Take each line of the entries below that contains "faultError" and copy it.

## Collected data entries
↓

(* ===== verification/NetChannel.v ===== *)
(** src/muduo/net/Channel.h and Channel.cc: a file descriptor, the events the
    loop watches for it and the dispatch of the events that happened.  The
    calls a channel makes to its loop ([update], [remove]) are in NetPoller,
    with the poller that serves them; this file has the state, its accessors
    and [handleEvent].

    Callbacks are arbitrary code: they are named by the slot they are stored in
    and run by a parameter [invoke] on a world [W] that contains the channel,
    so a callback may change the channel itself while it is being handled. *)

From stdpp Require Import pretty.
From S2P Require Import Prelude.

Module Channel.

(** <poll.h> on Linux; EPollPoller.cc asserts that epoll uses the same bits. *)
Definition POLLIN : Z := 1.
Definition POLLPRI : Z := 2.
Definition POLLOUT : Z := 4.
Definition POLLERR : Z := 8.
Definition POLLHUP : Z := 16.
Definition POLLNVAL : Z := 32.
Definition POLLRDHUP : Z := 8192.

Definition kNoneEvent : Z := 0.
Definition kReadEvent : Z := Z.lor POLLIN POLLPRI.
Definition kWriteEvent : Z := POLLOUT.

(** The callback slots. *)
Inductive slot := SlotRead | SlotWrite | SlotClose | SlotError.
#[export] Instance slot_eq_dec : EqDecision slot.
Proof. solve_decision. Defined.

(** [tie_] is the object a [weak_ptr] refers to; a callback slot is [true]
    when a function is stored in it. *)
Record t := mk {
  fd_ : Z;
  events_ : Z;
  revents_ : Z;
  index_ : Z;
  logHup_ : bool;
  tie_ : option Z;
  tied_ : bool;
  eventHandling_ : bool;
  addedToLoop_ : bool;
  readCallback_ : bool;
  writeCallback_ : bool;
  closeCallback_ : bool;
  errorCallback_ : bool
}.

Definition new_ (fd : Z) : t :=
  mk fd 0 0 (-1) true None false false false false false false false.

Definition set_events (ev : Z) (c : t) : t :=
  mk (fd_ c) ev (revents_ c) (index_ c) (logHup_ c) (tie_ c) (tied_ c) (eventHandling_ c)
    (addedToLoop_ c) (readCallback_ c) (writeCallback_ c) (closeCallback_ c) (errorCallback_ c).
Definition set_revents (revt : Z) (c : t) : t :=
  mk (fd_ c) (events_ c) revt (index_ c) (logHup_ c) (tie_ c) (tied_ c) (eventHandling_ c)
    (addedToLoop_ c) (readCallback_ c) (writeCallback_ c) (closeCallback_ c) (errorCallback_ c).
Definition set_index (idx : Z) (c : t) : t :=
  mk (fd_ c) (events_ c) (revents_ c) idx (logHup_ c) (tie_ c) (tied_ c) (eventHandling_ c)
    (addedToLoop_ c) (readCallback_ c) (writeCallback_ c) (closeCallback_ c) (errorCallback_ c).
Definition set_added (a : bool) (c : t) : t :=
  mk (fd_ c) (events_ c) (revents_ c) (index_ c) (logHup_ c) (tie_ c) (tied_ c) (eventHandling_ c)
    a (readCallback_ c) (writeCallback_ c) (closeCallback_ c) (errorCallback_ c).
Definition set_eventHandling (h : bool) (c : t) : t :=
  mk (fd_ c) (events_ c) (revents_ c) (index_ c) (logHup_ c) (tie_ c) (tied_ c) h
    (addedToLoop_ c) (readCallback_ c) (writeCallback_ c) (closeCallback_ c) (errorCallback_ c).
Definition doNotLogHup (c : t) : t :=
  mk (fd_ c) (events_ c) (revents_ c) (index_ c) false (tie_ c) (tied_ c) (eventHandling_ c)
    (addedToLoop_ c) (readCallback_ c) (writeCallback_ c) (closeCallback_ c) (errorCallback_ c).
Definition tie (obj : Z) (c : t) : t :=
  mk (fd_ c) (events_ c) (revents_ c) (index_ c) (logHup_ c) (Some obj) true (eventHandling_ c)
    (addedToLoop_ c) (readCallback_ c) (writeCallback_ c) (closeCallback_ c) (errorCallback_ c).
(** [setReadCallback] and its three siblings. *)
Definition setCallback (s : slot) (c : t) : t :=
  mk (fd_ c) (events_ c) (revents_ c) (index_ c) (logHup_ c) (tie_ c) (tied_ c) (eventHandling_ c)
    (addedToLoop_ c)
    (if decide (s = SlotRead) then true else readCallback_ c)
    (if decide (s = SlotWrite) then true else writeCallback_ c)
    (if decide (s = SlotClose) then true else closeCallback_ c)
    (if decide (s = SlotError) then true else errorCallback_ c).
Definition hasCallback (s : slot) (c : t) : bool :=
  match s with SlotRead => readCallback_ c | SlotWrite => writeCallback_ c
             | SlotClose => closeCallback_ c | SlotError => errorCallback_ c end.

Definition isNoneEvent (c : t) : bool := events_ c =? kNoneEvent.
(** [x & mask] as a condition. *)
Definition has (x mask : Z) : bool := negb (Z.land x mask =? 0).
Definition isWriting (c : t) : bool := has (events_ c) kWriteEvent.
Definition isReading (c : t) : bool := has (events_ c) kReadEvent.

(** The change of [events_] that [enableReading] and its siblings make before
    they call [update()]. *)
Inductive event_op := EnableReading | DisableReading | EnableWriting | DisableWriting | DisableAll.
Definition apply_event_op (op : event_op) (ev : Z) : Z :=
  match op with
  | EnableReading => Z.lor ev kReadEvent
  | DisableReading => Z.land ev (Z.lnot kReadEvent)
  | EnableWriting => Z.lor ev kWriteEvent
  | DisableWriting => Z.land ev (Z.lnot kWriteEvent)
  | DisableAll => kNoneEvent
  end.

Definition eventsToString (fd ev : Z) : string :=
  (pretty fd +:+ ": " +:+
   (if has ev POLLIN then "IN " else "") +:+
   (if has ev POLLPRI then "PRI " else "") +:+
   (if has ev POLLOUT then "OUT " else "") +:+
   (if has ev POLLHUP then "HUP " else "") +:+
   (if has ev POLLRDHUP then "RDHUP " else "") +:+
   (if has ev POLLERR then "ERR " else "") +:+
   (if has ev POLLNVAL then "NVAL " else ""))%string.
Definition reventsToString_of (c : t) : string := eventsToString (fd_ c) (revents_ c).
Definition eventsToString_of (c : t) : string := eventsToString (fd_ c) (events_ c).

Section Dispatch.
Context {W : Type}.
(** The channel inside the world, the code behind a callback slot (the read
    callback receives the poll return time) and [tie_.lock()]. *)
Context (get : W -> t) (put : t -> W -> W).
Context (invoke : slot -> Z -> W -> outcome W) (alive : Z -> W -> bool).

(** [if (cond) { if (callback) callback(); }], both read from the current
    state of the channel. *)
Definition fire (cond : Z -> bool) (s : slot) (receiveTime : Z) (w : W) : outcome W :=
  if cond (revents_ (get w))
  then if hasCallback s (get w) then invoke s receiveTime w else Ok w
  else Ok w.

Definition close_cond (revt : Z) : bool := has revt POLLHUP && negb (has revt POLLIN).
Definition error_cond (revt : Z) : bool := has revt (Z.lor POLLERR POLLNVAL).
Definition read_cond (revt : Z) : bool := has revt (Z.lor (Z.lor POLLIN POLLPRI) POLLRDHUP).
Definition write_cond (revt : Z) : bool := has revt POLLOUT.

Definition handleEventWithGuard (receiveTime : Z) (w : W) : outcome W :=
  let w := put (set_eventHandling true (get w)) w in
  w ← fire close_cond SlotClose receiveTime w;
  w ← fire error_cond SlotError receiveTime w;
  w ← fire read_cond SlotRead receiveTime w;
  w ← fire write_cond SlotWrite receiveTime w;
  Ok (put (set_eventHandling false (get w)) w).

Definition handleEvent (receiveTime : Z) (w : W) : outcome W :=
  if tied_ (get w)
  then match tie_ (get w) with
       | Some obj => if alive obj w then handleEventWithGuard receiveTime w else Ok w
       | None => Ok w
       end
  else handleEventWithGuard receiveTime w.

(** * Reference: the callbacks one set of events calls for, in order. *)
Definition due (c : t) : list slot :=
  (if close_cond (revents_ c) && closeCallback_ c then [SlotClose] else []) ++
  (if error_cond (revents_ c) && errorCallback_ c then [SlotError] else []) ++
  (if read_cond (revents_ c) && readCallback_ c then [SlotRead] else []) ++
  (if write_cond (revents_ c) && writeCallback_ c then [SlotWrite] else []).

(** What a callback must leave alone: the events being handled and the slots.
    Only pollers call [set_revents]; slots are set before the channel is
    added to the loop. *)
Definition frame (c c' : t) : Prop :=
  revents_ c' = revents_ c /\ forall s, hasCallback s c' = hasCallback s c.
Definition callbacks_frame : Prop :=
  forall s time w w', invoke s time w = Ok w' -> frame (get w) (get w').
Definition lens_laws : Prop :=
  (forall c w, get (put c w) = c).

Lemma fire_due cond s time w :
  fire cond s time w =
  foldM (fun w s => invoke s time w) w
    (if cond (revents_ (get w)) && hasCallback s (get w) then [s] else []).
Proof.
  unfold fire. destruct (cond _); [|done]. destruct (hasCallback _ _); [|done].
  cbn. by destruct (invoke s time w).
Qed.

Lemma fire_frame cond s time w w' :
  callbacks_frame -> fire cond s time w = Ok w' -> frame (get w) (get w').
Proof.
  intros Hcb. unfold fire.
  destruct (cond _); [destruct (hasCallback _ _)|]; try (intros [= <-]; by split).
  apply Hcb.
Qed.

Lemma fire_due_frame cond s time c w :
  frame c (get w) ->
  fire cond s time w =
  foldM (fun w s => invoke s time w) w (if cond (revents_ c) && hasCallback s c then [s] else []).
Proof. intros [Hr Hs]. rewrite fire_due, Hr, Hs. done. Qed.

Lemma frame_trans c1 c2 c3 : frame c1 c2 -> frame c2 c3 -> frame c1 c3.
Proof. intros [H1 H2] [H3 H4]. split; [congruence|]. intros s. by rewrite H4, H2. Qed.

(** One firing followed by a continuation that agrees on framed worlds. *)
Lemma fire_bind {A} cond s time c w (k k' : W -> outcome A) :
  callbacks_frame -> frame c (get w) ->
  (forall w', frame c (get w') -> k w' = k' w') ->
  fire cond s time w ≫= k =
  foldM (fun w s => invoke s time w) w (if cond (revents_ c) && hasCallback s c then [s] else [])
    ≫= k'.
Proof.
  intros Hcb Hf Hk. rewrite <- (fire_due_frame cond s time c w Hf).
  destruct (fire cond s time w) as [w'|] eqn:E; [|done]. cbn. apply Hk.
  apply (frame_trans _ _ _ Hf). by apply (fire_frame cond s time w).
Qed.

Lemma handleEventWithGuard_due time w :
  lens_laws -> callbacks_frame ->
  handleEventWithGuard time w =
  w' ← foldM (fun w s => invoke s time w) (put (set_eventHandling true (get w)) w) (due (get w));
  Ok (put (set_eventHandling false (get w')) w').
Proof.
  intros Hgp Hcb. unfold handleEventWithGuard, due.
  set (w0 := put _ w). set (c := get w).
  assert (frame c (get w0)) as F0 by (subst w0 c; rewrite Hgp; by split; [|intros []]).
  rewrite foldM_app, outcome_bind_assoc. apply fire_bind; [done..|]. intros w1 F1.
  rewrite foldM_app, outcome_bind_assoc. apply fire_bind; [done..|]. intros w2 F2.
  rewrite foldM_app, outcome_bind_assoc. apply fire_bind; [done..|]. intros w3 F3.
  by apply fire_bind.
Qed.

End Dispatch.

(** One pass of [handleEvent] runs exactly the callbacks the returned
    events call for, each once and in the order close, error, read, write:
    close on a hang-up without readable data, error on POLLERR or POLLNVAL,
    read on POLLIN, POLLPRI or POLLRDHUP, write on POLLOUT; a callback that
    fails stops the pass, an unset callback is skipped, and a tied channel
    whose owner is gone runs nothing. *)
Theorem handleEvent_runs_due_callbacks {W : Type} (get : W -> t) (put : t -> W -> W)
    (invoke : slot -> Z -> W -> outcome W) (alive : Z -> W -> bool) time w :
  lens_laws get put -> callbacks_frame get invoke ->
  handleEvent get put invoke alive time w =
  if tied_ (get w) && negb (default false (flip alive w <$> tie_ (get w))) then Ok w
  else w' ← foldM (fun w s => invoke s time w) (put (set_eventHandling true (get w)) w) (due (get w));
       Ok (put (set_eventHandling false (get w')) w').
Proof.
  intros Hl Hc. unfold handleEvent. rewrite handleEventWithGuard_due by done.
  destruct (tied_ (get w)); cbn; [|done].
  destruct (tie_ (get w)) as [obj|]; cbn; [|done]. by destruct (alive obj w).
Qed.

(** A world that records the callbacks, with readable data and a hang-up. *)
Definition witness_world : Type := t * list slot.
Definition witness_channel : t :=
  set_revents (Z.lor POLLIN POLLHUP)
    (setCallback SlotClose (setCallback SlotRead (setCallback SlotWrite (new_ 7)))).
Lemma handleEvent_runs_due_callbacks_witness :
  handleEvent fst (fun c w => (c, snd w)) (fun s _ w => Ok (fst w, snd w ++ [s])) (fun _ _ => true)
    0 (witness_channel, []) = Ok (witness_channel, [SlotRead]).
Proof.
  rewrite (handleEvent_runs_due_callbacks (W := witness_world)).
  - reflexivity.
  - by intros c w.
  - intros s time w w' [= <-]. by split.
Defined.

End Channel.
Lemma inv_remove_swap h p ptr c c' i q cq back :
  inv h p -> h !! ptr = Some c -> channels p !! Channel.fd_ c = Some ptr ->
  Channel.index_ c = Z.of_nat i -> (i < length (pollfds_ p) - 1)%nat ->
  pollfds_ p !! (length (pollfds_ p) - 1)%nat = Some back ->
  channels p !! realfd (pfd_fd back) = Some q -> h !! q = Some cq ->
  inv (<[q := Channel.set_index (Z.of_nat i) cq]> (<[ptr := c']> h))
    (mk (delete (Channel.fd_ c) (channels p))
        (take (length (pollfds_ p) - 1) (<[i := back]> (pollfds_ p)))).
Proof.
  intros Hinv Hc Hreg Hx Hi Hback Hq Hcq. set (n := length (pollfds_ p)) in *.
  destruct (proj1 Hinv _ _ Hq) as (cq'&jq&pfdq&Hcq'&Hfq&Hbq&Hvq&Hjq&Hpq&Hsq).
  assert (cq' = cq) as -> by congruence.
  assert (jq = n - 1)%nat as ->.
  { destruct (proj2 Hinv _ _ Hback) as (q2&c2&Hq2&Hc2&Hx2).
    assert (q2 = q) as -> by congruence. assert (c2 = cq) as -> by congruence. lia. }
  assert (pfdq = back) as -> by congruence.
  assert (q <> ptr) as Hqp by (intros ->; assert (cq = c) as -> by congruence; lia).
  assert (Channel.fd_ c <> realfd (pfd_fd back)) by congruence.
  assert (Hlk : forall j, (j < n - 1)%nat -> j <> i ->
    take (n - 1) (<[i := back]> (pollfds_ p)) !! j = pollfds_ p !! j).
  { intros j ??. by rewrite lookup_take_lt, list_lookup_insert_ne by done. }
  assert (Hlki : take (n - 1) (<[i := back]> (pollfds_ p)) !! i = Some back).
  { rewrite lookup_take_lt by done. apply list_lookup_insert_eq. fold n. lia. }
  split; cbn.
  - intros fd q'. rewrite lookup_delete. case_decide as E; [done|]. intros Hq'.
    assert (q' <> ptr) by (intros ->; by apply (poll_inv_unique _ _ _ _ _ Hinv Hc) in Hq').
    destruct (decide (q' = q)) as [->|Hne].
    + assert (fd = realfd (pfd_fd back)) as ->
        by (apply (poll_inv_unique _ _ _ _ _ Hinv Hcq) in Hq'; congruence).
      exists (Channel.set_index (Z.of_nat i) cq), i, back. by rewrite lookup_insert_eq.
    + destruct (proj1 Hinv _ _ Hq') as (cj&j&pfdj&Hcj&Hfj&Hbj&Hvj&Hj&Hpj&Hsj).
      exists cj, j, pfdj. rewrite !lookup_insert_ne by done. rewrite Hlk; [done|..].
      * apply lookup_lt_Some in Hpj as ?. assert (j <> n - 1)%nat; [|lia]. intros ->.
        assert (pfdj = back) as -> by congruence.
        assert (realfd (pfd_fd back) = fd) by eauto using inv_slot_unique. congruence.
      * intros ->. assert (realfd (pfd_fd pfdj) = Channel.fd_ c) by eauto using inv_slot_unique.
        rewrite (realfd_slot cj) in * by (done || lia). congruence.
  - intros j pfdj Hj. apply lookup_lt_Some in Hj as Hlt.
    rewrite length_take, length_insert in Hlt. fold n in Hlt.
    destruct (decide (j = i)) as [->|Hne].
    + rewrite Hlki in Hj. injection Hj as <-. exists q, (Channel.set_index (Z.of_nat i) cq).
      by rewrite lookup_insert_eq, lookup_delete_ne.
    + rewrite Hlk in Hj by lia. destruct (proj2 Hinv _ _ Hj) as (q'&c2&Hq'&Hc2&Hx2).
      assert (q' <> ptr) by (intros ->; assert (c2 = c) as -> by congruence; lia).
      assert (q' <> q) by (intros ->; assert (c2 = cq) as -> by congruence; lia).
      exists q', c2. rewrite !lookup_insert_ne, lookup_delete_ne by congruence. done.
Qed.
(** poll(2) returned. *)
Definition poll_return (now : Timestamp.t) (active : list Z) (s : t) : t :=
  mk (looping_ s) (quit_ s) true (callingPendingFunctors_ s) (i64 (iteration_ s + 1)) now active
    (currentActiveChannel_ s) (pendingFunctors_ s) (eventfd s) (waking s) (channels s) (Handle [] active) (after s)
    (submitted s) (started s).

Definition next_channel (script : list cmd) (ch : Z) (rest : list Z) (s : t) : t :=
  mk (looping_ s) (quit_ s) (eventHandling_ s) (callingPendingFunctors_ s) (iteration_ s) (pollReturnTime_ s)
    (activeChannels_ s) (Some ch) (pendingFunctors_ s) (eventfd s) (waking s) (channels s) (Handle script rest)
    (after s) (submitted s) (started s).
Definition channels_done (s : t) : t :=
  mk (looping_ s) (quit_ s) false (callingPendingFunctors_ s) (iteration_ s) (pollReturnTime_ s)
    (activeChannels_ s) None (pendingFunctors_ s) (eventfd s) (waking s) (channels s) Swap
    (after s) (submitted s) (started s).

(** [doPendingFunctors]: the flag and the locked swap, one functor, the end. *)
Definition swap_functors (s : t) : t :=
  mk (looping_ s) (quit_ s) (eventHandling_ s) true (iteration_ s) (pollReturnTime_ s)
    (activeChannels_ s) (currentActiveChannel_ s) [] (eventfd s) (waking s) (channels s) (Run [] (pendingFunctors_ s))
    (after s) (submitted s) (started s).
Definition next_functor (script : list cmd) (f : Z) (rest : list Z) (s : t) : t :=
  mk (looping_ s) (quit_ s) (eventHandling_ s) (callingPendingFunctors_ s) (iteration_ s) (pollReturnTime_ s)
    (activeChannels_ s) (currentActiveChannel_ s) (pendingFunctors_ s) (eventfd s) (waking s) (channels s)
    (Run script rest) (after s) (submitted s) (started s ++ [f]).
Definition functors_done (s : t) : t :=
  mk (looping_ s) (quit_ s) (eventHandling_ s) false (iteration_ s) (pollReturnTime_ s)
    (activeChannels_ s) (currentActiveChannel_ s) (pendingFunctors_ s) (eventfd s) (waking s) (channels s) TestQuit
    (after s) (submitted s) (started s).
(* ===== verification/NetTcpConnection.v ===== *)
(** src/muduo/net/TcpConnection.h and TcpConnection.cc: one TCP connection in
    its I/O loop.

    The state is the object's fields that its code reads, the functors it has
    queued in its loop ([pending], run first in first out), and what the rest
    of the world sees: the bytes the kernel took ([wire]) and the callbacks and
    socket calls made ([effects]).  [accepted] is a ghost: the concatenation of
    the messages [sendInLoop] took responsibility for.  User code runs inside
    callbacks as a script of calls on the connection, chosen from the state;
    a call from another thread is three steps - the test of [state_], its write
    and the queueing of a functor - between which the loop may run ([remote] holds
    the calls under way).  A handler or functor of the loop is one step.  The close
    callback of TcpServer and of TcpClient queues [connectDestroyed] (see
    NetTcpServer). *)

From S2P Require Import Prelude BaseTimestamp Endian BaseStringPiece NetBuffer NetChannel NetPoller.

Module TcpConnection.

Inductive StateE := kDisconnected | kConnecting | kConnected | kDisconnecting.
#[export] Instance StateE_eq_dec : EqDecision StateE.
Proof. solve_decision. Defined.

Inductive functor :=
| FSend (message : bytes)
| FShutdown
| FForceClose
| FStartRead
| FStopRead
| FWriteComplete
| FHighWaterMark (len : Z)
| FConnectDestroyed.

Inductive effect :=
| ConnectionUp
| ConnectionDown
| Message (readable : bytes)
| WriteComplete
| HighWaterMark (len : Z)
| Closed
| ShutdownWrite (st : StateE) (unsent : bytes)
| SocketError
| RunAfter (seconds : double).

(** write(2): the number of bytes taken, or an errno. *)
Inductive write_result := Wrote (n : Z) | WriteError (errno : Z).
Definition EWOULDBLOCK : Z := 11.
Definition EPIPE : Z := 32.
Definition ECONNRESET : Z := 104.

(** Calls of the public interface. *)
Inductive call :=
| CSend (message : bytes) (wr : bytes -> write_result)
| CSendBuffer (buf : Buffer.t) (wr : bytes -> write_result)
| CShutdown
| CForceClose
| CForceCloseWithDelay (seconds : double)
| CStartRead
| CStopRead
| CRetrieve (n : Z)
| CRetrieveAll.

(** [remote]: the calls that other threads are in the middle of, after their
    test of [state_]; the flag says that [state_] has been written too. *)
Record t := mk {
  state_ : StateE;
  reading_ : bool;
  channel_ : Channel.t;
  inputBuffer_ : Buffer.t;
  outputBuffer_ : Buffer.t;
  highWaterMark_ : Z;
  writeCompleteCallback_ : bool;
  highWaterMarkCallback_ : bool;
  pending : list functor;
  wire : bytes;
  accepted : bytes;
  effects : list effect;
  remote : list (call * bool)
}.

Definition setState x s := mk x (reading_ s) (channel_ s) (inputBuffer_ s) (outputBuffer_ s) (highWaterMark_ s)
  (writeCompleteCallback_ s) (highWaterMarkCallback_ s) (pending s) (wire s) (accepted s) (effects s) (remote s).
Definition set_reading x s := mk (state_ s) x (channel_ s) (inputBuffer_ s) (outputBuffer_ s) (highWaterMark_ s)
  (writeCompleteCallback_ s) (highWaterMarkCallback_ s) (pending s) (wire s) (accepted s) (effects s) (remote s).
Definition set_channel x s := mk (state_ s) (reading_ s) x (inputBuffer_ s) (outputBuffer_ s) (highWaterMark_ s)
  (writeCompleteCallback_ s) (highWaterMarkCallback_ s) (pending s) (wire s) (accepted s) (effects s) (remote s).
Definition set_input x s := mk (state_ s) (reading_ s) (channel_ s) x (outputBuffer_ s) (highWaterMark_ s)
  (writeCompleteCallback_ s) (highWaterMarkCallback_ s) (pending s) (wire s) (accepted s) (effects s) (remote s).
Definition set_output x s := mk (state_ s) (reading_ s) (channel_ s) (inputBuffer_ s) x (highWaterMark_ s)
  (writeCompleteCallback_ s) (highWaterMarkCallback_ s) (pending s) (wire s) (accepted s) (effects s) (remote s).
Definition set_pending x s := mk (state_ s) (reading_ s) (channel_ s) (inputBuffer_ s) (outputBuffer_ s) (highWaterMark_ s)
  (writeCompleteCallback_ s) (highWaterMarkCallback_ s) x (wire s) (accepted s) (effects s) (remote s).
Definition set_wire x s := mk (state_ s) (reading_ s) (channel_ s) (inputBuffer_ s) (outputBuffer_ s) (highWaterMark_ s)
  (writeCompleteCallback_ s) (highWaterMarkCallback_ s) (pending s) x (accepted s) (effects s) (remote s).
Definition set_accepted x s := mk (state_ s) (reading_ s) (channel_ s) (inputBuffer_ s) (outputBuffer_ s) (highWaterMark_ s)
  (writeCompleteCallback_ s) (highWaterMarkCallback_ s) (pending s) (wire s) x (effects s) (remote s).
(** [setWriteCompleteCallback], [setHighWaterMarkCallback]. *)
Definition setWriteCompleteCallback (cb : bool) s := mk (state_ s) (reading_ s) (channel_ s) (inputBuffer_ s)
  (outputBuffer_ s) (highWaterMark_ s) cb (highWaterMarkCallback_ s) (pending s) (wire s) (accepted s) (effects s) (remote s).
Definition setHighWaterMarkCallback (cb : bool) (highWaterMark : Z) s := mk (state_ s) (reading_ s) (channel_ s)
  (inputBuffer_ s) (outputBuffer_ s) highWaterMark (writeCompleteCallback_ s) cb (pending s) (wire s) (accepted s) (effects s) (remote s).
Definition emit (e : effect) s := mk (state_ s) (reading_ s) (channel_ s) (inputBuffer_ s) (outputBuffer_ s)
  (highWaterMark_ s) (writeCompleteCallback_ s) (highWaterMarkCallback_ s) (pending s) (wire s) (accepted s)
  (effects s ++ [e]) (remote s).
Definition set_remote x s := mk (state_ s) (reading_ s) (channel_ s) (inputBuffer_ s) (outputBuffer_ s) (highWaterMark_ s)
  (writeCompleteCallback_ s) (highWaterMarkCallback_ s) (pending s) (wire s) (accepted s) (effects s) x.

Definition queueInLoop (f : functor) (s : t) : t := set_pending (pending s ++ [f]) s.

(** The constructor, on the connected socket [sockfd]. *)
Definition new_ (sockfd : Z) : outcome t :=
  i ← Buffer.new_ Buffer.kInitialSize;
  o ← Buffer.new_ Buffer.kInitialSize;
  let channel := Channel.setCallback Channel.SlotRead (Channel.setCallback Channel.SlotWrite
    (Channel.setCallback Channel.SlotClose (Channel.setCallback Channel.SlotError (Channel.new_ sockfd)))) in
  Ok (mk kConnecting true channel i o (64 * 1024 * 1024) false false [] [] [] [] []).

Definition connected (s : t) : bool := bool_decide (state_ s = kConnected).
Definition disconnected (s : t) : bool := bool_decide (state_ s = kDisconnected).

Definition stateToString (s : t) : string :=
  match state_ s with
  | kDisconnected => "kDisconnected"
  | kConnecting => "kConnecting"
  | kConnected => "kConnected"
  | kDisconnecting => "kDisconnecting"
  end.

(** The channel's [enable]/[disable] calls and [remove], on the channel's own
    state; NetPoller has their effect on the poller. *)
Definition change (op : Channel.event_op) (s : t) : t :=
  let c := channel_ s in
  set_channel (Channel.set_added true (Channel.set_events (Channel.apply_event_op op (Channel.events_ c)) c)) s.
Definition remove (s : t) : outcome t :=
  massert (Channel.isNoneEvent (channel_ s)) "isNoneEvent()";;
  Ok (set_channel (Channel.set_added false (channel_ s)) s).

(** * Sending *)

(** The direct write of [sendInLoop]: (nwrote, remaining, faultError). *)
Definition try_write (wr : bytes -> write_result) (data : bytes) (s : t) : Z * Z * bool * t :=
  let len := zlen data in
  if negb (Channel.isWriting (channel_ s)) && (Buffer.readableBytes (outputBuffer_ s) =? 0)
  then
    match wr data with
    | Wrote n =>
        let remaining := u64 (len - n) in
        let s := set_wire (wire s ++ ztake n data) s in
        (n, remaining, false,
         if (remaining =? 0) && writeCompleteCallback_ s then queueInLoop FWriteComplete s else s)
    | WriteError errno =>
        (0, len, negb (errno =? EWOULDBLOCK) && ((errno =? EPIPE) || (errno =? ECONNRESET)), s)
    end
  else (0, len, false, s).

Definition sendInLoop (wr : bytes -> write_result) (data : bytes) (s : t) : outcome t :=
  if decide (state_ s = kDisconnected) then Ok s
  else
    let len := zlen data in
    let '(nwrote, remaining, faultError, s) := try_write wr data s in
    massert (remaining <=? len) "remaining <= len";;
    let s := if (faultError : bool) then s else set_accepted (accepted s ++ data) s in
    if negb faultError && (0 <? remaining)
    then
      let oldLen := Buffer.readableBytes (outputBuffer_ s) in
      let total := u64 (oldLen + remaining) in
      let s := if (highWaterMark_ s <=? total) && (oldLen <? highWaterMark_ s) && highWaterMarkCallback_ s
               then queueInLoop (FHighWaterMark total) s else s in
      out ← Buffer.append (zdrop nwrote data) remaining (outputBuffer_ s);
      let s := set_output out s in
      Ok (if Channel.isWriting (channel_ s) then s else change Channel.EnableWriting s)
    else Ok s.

↑

## SOLUTION FOR THIS TASK
(** The direct write of [sendInLoop]: (nwrote, remaining, faultError). *)
    let '(nwrote, remaining, faultError, s) := try_write wr data s in
    let s := if (faultError : bool) then s else set_accepted (accepted s ++ data) s in
    if negb faultError && (0 <? remaining)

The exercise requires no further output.